Data shown >>
==================================================

(* ===== verification/Edid.v ===== *)
(** * The EDID module

    The entry points of [cbios/Util/CBiosEDID.c]: validity of a buffer, the
    monitor attributes, the panel patches and [cbEDIDModule_ParseEDID]. *)
From S2P Require Import Prelude CbUtil Timing TimingTables EdidTypes EdidTiming EdidCea.
Import String.StringSyntax.
Local Open Scope string_scope.
Local Open Scope Z_scope.

(** ** Validity *)

Definition EDID1header : list Z := [0x00; 0xff; 0xff; 0xff; 0xff; 0xff; 0xff; 0x00].

Definition cbEDIDModule_IsEDIDHeaderValid (pEDIDBuffer : option (list Z)) (ulBufferSize : Z)
  : res bool :=
  if ulBufferSize <? 8 then Ok false
  else match pEDIDBuffer with
       | None => Ok false
       | Some buf => bytes_are buf 0 EDID1header
       end.

Definition cbEDIDModule_IsEDIDValid (pEdidData : CBIOS_EDID_DATA) : res bool :=
  match Buffer pEdidData with
  | None => Ok false
  | Some buf =>
      let! h := cbEDIDModule_IsEDIDHeaderValid (Some buf) (BufferSize pEdidData) in
      if h : bool then cbIsEdidChecksumValid buf (BufferSize pEdidData) else Ok false
  end.

(** ** Monitor attributes *)

Definition cbEDIDModule_GetMonitorSize (pEDID : list Z) (a : CBIOS_MONITOR_MISC_ATTRIB)
  : res CBIOS_MONITOR_MISC_ATTRIB :=
  let! h := cbEDIDModule_MapMaskGetEdidInfo pEDID DETAILED_TIMINGS_INDEX 0 EDIDHorizontalImageSize in
  let HImageSize := u16 h in
  let! v := cbEDIDModule_MapMaskGetEdidInfo pEDID DETAILED_TIMINGS_INDEX 0 EDIDVerticalImageSize in
  let VImageSize := u16 v in
  if negb (HImageSize =? 0) && negb (VImageSize =? 0) then
    Ok (a <| MonitorHorSize := HImageSize |> <| MonitorVerSize := VImageSize |>)
  else Ok a.

Definition cbEDIDModule_GetChromaticity (pEDID : list Z) : res CBIOS_MONITOR_CHROMATICITY :=
  let! lo1 := rd pEDID 0x19 in
  let! lo2 := rd pEDID 0x1A in
  let coord i lo mask sh :=
    let! b := rd pEDID i in
    Ok (Z.lor (Z.shiftl b 2) (Z.shiftr (Z.land lo mask) sh)) in
  let! rx := coord 0x1B lo1 0xC0 6 in
  let! ry := coord 0x1C lo1 0x30 4 in
  let! gx := coord 0x1D lo1 0x0C 2 in
  let! gy := coord 0x1E lo1 0x03 0 in
  let! bx := coord 0x1F lo2 0xC0 6 in
  let! by_ := coord 0x20 lo2 0x30 4 in
  let! wx := coord 0x21 lo2 0x0C 2 in
  let! wy := coord 0x22 lo2 0x03 0 in
  Ok (mkChroma rx ry gx gy bx by_ wx wy).

(** [cbEDIDModule_GetMonitorID]: the manufacturer in compressed ASCII, then the
    product code as four hexadecimal digits. *)
Definition monitor_id_index : list Z := cstr "0ABCDEFGHIJKLMNOPQRSTUVWXYZ[/]^_".

Definition cbEDIDModule_GetMonitorID (pEDID pMonitorID : list Z) : res (bool * list Z) :=
  let! m0 := rd pEDID MONITORIDINDEX in
  let! m1 := rd pEDID (MONITORIDINDEX + 1) in
  let! c0 := rd monitor_id_index (Z.land (Z.shiftr m0 2) 0x1F) in
  let! c1 := rd monitor_id_index
    (Z.lor (Z.land (Z.shiftr m1 5) 0x07) (Z.land (Z.shiftl m0 3) 0x18)) in
  let! c2 := rd monitor_id_index (Z.land m1 0x1F) in
  let! p := wrs pMonitorID [(0, c0); (1, c1); (2, c2); (3, 0)] in
  let! m3 := rd pEDID (MONITORIDINDEX + 3) in
  let! '(ok, ProductID) := cbItoA m3 [0; 0; 0] 16 2 in
  if ok : bool then
    let! p := cbStrCat p ProductID in
    let! m2 := rd pEDID (MONITORIDINDEX + 2) in
    let! '(ok, ProductID) := cbItoA m2 ProductID 16 2 in
    if ok : bool then let! p := cbStrCat p ProductID in Ok (true, p)
    else Ok (false, p)
  else Ok (false, p).

(** The text of a descriptor: up to 13 characters, ended by 0x0A. *)
Definition copy_text (buf : list Z) (off : Z) (dst : list Z) : res (list Z) :=
  iterate 14
    (fun '(j, dst) =>
       if j <? 13 then
         let! c := rd buf (off + 5 + j) in
         if c =? 0x0A then Ok (inr dst)
         else let! dst := wr dst j c in Ok (inl (j + 1, dst))
       else Ok (inr dst)) (0, dst).

(** The monitor range limits of a 0xFD descriptor at [off]. *)
Definition range_limits (buf : list Z) (off : Z) (m : CBIOS_MRL) : res CBIOS_MRL :=
  let! flags := rd buf (off + 0x4) in
  let! minv := rd buf (off + 0x5) in
  let! maxv := rd buf (off + 0x6) in
  let! minh := rd buf (off + 0x7) in
  let! maxh := rd buf (off + 0x8) in
  let! clk := rd buf (off + 0x9) in
  let m := m <| mrl_Flags := flags |> <| MinVerRate := minv |> <| MaxVerRate := maxv |>
             <| MinHorRate := minh |> <| MaxHorRate := maxh |> <| MaxPixelClock := u16 (clk * 10) |> in
  let m :=
    if Z.land flags 0x3 =? 0x2 then m <| MaxVerRate ::= fun r => u16 (r + 255) |>
    else if Z.land flags 0x3 =? 0x3 then
      m <| MaxVerRate ::= fun r => u16 (r + 255) |> <| MinVerRate ::= fun r => u16 (r + 255) |>
    else m in
  let m :=
    if Z.land flags 0xC =? 0x8 then m <| MaxHorRate ::= fun r => u16 (r + 255) |>
    else if Z.land flags 0xC =? 0xC then
      m <| MaxHorRate ::= fun r => u16 (r + 255) |> <| MinHorRate ::= fun r => u16 (r + 255) |>
    else m in
  Ok (if MinVerRate m <? MaxVerRate m then m <| bSupportFreeSync := true |> else m).

(** One of the four 18-byte descriptors of the base block. *)
Definition base_descriptor (pEDID : list Z) (i : Z) (a : CBIOS_MONITOR_MISC_ATTRIB)
  : res CBIOS_MONITOR_MISC_ATTRIB :=
  let off := DETAILED_TIMINGS_INDEX + i * 18 in
  let! d0 := rd pEDID off in
  let! d1 := rd pEDID (off + 0x1) in
  let! d17 := rd pEDID (off + 0x11) in
  let a :=
    if negb (d0 =? 0) && negb (d1 =? 0) then
      let byte17 := Z.land d17 0x61 in
      if negb (byte17 =? 0) then
        let a := a <| bStereoViewSupport := true |> in
        if byte17 =? 0x20 then a <| StereoViewType := FIELD_SEQ_RIGHT |>
        else if byte17 =? 0x40 then a <| StereoViewType := FIELD_SEQ_LEFT |>
        else if byte17 =? 0x21 then a <| StereoViewType := TWO_WAY_RIGHT |>
        else if byte17 =? 0x41 then a <| StereoViewType := TWO_WAY_LEFT |>
        else if byte17 =? 0x60 then a <| StereoViewType := FOUR_WAY |>
        else if byte17 =? 0x61 then a <| StereoViewType := SIDE_BY_SIDE_INTERLEAVE |>
        else a
      else a
    else a in
  let! is_name := bytes_are pEDID off [0x00; 0x00; 0x00; 0xFC; 0x00] in
  let! a :=
    if is_name : bool then
      let! n := copy_text pEDID off (MonitorName a) in Ok (a <| MonitorName := n |>)
    else Ok a in
  let! is_range := bytes_are pEDID off [0x00; 0x00; 0x00; 0xFD] in
  let! a :=
    if is_range : bool then
      let! m := range_limits pEDID off (MRLData a) in Ok (a <| MRLData := m |>)
    else Ok a in
  let! is_text := bytes_are pEDID off [0x00; 0x00; 0x00; 0xFE; 0x00] in
  if is_text : bool then
    let! n := copy_text pEDID off (Alphanumeric a) in Ok (a <| Alphanumeric := n |>)
  else Ok a.

(** The data blocks of the CEA extension at [blk]: the loop state is ([i],
    [bIsHDMIDevice], [SADCnt], [a]). *)
Definition attrib_data_blocks (buf : list Z) (blk : Z)
    (st : bool * Z * CBIOS_MONITOR_MISC_ATTRIB)
  : res (bool * Z * CBIOS_MONITOR_MISC_ATTRIB) :=
  let '(bIsHDMIDevice, SADCnt, a) := st in
  iterate 256
    (fun '(i, bIsHDMIDevice, SADCnt, a) =>
       if i <? OffsetOfDetailedTimingBlock a then
         let! b := rd buf (blk + i) in
         let tag := Z.land (Z.shiftr b 5) 0x07 in
         let PayloadLength := Z.land b 0x1F in
         if tag =? VENDOR_SPECIFIC_DATA_BLOCK_TAG then
           let! hdmi := bytes_are buf (blk + (i + 1)) [0x03; 0x0C; 0x00] in
           Ok (inl (i + 1 + PayloadLength, if hdmi : bool then true else bIsHDMIDevice, SADCnt, a))
         else if tag =? AUDIO_DATA_BLOCK_TAG then
           let SADCnt := u8 (SADCnt + PayloadLength / 3) in
           let SADCnt := if 15 <? SADCnt then 15 else SADCnt in
           let! sads :=
             if SAD_Count a <? SADCnt then
               memcpy (CEA_SADs a) (SAD_Count a * 3) buf (blk + (i + 1)) ((SADCnt - SAD_Count a) * 3)
             else Ok (CEA_SADs a) in
           Ok (inl (i + 1 + PayloadLength, bIsHDMIDevice, SADCnt,
                    a <| CEA_SADs := sads |> <| SAD_Count := SADCnt |>))
         else if tag =? SPEAKER_ALLOCATION_DATA_BLOCK_TAG then
           let! sp := rd buf (blk + (i + 1)) in
           Ok (inl (i + 4, bIsHDMIDevice, SADCnt, a <| SpeakerAllocationData := sp |>))
         else Ok (inl (i + 1 + PayloadLength, bIsHDMIDevice, SADCnt, a))
       else Ok (inr (bIsHDMIDevice, SADCnt, a)))
    (4, bIsHDMIDevice, SADCnt, a).

(** One extension block. *)
Definition attrib_ext_block (buf : list Z) (blk : Z)
    (st : bool * Z * CBIOS_MONITOR_MISC_ATTRIB)
  : res (bool * Z * CBIOS_MONITOR_MISC_ATTRIB) :=
  let '(bIsHDMIDevice, SADCnt, a) := st in
  let! b0 := rd buf (blk + 0x00) in
  if negb (b0 =? CEA_TAG) then Ok st
  else
    let! b1 := rd buf (blk + 0x01) in
    if b1 =? 0x00 then Ok st
    else
      let! b2 := rd buf (blk + 0x02) in
      let! b3 := rd buf (blk + 0x03) in
      let a := set_cap CAP_RGB 1 (set_cap CAP_Monitor 1 a) in
      let a := a <| Tag := b0 |> <| RevisionNumber := b1 |>
                 <| OffsetOfDetailedTimingBlock := b2 |> <| NativeFormatNum := Z.land b3 0x0F |> in
      let a := set_cap CAP_UnderScan (Z.shiftr (Z.land b3 0x80) 7) a in
      let a := set_cap CAP_Audio (Z.shiftr (Z.land b3 0x40) 6) a in
      let a := set_cap CAP_YCbCr444 (Z.shiftr (Z.land b3 0x20) 5) a in
      let a := set_cap CAP_YCbCr422 (Z.shiftr (Z.land b3 0x10) 4) a in
      let! '(bIsHDMIDevice, SADCnt, a) := attrib_data_blocks buf blk (bIsHDMIDevice, SADCnt, a) in
      Ok (bIsHDMIDevice, SADCnt,
          if bIsHDMIDevice &&
             negb (Z.lor (Z.lor (Z.lor (get_cap a CAP_UnderScan) (get_cap a CAP_Audio))
                     (get_cap a CAP_YCbCr422)) (get_cap a CAP_YCbCr444) =? 0)
          then set_cap CAP_HDMI 1 a else a).

(** [cbEDIDModule_GetMonitorAttrib]: the capability word, or the error code. *)
Definition cbEDIDModule_GetMonitorAttrib (pEdidData : CBIOS_EDID_DATA)
    (a : CBIOS_MONITOR_MISC_ATTRIB) : res (Z * CBIOS_MONITOR_MISC_ATTRIB) :=
  let! valid := cbEDIDModule_IsEDIDValid pEdidData in
  if negb valid then Ok (CBIOS_ER_EDID_INVALID, a)
  else
    let! pEDID := deref (Buffer pEdidData) in
    let! mn := memcpy (ManufactureName a) 0 pEDID 0x08 0x02 in
    let! pc := memcpy (ProductCode a) 0 pEDID 0x0A 0x02 in
    let! chroma := cbEDIDModule_GetChromaticity pEDID in
    let! '(_, id) := cbEDIDModule_GetMonitorID pEDID (MonitorID a) in
    let a := a <| ManufactureName := mn |> <| ProductCode := pc |> <| Chromaticity := chroma |>
               <| MonitorID := id |> in
    let! a := for_up 4 0 (fun i a => base_descriptor pEDID i a) a in
    let! a := cbEDIDModule_GetMonitorSize pEDID a in
    let a := a <| CEA861MonitorCaps := 0 |> in
    let! v1 := rd pEDID 0x12 in
    let! v2 := rd pEDID 0x13 in
    let! input := rd pEDID 0x14 in
    let! feat := rd pEDID 0x18 in
    let a :=
      if (v1 =? 0x01) && (v2 =? 0x04) && negb (Z.land input 0x80 =? 0) then
        let a := set_cap CAP_RGB 1 a in
        if Z.land feat 0x18 =? 0x08 then set_cap CAP_YCbCr444 1 a
        else if Z.land feat 0x18 =? 0x10 then set_cap CAP_YCbCr422 1 a
        else if Z.land feat 0x18 =? 0x18 then set_cap CAP_YCbCr422 1 (set_cap CAP_YCbCr444 1 a)
        else a
      else a in
    let TotalBlocks := cbEDIDModule_GetTotalBlockNum pEdidData in
    let! '(_, _, a) :=
      for_up (Z.to_nat (TotalBlocks - 1)) 1
        (fun BlockIndex st => attrib_ext_block pEDID (BlockIndex * 128) st) (false, 0, a) in
    Ok (CEA861MonitorCaps a, a).

(** ** Monitor 3D capabilities *)

Record MONITOR_3D_CAPABILITY := mk3DCaps {
  caps_bStereoViewSupport : bool;
  caps_StereoViewType : Z;
  bIsSupport3DVideo : bool;
  Monitor3DModeNum : Z
}.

==================================================

The reply should hold only the lines of the listing above starting at the line containing "let! lo1 := rd pEDID 0x19 in" and ending at the line containing "else Ok (inr dst)) (0, dst).", exactly as written.

  let! lo1 := rd pEDID 0x19 in
  let! lo2 := rd pEDID 0x1A in
  let coord i lo mask sh :=
    let! b := rd pEDID i in
    Ok (Z.lor (Z.shiftl b 2) (Z.shiftr (Z.land lo mask) sh)) in
  let! rx := coord 0x1B lo1 0xC0 6 in
  let! ry := coord 0x1C lo1 0x30 4 in
  let! gx := coord 0x1D lo1 0x0C 2 in
  let! gy := coord 0x1E lo1 0x03 0 in
  let! bx := coord 0x1F lo2 0xC0 6 in
  let! by_ := coord 0x20 lo2 0x30 4 in
  let! wx := coord 0x21 lo2 0x0C 2 in
  let! wy := coord 0x22 lo2 0x03 0 in
  Ok (mkChroma rx ry gx gy bx by_ wx wy).

(** [cbEDIDModule_GetMonitorID]: the manufacturer in compressed ASCII, then the
    product code as four hexadecimal digits. *)
Definition monitor_id_index : list Z := cstr "0ABCDEFGHIJKLMNOPQRSTUVWXYZ[/]^_".

Definition cbEDIDModule_GetMonitorID (pEDID pMonitorID : list Z) : res (bool * list Z) :=
  let! m0 := rd pEDID MONITORIDINDEX in
  let! m1 := rd pEDID (MONITORIDINDEX + 1) in
  let! c0 := rd monitor_id_index (Z.land (Z.shiftr m0 2) 0x1F) in
  let! c1 := rd monitor_id_index
    (Z.lor (Z.land (Z.shiftr m1 5) 0x07) (Z.land (Z.shiftl m0 3) 0x18)) in
  let! c2 := rd monitor_id_index (Z.land m1 0x1F) in
  let! p := wrs pMonitorID [(0, c0); (1, c1); (2, c2); (3, 0)] in
  let! m3 := rd pEDID (MONITORIDINDEX + 3) in
  let! '(ok, ProductID) := cbItoA m3 [0; 0; 0] 16 2 in
  if ok : bool then
    let! p := cbStrCat p ProductID in
    let! m2 := rd pEDID (MONITORIDINDEX + 2) in
    let! '(ok, ProductID) := cbItoA m2 ProductID 16 2 in
    if ok : bool then let! p := cbStrCat p ProductID in Ok (true, p)
    else Ok (false, p)
  else Ok (false, p).

(** The text of a descriptor: up to 13 characters, ended by 0x0A. *)
Definition copy_text (buf : list Z) (off : Z) (dst : list Z) : res (list Z) :=
  iterate 14
    (fun '(j, dst) =>
       if j <? 13 then
         let! c := rd buf (off + 5 + j) in
         if c =? 0x0A then Ok (inr dst)
         else let! dst := wr dst j c in Ok (inl (j + 1, dst))
       else Ok (inr dst)) (0, dst).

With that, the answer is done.